#### Supplied material
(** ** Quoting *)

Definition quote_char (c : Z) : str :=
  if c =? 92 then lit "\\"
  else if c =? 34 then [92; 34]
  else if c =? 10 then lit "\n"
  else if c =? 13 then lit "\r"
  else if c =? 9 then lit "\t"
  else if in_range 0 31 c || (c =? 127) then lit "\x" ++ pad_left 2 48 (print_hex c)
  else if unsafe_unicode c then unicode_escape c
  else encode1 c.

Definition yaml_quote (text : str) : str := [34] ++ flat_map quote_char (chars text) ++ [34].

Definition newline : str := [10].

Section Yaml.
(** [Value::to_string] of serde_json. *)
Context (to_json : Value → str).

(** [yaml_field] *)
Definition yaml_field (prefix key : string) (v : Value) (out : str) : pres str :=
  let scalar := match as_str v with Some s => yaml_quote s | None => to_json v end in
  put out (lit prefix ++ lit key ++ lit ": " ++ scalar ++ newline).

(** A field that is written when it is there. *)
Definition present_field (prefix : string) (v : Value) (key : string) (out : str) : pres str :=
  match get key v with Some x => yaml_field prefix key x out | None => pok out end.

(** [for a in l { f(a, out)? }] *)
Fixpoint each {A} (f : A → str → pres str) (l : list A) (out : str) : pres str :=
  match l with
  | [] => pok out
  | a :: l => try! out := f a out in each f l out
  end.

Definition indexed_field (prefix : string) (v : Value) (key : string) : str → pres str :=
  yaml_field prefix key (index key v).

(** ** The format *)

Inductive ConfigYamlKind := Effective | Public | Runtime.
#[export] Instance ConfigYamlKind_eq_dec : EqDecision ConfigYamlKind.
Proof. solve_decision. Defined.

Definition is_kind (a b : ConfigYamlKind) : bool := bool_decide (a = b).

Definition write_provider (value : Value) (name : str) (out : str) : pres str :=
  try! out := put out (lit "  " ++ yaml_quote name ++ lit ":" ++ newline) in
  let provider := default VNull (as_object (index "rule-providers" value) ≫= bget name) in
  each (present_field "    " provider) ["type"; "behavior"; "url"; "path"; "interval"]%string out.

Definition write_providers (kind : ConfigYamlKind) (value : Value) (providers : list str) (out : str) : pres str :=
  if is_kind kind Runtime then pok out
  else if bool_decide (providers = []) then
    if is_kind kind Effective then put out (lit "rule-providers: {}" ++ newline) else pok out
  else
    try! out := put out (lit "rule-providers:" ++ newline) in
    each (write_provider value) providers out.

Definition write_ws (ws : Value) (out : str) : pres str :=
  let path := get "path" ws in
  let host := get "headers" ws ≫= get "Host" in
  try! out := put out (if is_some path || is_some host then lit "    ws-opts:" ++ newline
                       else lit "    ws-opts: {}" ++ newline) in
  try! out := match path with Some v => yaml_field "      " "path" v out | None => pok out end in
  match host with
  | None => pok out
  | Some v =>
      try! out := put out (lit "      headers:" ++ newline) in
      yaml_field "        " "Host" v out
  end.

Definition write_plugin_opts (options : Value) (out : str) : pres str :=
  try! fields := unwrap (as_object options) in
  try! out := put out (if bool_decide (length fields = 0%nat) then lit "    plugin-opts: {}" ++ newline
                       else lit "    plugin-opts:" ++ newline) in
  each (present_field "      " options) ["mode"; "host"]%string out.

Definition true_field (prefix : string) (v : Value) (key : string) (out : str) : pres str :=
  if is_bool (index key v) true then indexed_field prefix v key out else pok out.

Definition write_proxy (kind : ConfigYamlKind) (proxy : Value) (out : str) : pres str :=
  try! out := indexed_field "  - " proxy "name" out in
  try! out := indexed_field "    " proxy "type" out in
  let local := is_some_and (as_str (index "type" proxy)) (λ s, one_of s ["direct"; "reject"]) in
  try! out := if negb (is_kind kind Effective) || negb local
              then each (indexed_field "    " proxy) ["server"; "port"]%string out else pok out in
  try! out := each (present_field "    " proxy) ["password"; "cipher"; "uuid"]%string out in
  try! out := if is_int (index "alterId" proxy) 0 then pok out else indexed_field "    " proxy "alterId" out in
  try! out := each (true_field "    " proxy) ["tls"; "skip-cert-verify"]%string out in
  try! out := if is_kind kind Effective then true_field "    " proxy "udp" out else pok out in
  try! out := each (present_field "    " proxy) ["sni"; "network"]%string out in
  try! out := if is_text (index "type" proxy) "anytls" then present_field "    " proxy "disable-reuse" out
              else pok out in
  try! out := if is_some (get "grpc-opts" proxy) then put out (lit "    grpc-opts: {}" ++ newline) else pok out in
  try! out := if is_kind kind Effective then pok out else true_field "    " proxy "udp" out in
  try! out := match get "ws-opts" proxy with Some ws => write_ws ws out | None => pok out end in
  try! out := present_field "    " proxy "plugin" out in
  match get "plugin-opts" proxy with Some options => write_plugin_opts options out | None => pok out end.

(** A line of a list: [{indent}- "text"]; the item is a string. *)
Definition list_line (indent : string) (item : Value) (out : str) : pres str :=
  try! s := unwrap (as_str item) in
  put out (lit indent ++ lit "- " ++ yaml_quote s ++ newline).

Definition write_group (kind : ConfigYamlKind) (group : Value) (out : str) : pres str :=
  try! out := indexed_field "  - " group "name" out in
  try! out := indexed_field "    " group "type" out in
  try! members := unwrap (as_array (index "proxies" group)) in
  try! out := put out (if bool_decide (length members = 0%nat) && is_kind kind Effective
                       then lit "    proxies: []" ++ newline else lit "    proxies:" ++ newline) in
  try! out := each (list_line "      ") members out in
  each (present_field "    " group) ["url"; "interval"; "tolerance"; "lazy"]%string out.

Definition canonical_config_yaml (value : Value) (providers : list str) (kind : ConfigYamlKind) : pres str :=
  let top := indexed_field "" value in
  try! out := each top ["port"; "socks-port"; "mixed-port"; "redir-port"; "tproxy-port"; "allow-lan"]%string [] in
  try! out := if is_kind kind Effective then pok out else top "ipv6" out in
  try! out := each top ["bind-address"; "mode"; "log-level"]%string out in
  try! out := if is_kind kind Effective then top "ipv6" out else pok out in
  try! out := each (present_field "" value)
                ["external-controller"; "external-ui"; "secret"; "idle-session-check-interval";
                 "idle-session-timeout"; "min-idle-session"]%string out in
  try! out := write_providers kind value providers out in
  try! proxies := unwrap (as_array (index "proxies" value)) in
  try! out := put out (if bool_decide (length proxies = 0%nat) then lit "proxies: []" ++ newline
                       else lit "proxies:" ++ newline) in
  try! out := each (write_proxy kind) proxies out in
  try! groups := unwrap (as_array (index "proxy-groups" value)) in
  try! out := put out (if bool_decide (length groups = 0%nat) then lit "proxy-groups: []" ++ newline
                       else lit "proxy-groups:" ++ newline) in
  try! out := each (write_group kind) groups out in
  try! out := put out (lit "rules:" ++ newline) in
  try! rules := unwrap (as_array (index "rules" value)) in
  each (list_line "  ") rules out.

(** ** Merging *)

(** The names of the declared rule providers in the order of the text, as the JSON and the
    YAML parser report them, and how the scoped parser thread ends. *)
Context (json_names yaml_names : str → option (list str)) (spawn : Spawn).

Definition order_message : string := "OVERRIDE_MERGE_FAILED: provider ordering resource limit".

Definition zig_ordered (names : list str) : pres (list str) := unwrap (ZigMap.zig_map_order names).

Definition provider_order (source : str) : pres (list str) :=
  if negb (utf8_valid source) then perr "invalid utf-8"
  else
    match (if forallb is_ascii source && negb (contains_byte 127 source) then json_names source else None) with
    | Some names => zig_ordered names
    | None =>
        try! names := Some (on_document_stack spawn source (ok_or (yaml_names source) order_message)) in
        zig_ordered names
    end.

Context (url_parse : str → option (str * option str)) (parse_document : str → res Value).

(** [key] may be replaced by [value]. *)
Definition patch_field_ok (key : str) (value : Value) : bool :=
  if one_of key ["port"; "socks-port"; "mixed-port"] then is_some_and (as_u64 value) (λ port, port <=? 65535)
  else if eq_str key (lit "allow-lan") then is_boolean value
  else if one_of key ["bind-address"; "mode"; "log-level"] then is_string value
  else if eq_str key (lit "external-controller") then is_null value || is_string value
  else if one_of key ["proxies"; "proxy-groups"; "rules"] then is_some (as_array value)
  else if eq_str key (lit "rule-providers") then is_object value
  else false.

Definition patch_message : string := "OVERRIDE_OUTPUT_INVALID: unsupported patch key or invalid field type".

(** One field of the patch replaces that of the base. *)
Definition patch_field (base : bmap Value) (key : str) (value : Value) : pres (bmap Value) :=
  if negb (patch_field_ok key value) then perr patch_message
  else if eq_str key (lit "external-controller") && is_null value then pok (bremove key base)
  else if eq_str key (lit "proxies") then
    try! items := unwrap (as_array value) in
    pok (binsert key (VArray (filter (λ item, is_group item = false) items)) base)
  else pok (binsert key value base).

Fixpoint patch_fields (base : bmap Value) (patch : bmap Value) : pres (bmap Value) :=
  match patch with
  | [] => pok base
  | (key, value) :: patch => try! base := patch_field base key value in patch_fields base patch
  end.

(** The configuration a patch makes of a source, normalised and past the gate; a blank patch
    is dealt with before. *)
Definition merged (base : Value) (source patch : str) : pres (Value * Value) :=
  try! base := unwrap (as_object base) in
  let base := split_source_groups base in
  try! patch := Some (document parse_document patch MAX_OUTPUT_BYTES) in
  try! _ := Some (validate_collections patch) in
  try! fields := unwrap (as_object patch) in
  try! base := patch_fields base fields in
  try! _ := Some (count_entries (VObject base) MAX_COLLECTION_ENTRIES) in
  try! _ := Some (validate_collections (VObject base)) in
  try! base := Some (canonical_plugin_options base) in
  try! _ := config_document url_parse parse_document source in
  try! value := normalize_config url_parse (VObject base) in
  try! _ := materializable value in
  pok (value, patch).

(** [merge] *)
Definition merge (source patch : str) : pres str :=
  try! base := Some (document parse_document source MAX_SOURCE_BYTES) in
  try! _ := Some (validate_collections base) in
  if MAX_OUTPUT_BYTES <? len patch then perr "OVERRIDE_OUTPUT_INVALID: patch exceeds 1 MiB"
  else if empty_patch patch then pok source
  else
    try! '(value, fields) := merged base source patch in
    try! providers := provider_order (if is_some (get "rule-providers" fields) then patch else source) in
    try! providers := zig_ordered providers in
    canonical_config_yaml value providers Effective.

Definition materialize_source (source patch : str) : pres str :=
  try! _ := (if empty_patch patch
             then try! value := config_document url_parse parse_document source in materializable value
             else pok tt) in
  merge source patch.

#### Directions for this task
Of the lines above, copy each one that contains the word "false".

#### Result of this task
  else false.
    pok (binsert key (VArray (filter (λ item, is_group item = false) items)) base)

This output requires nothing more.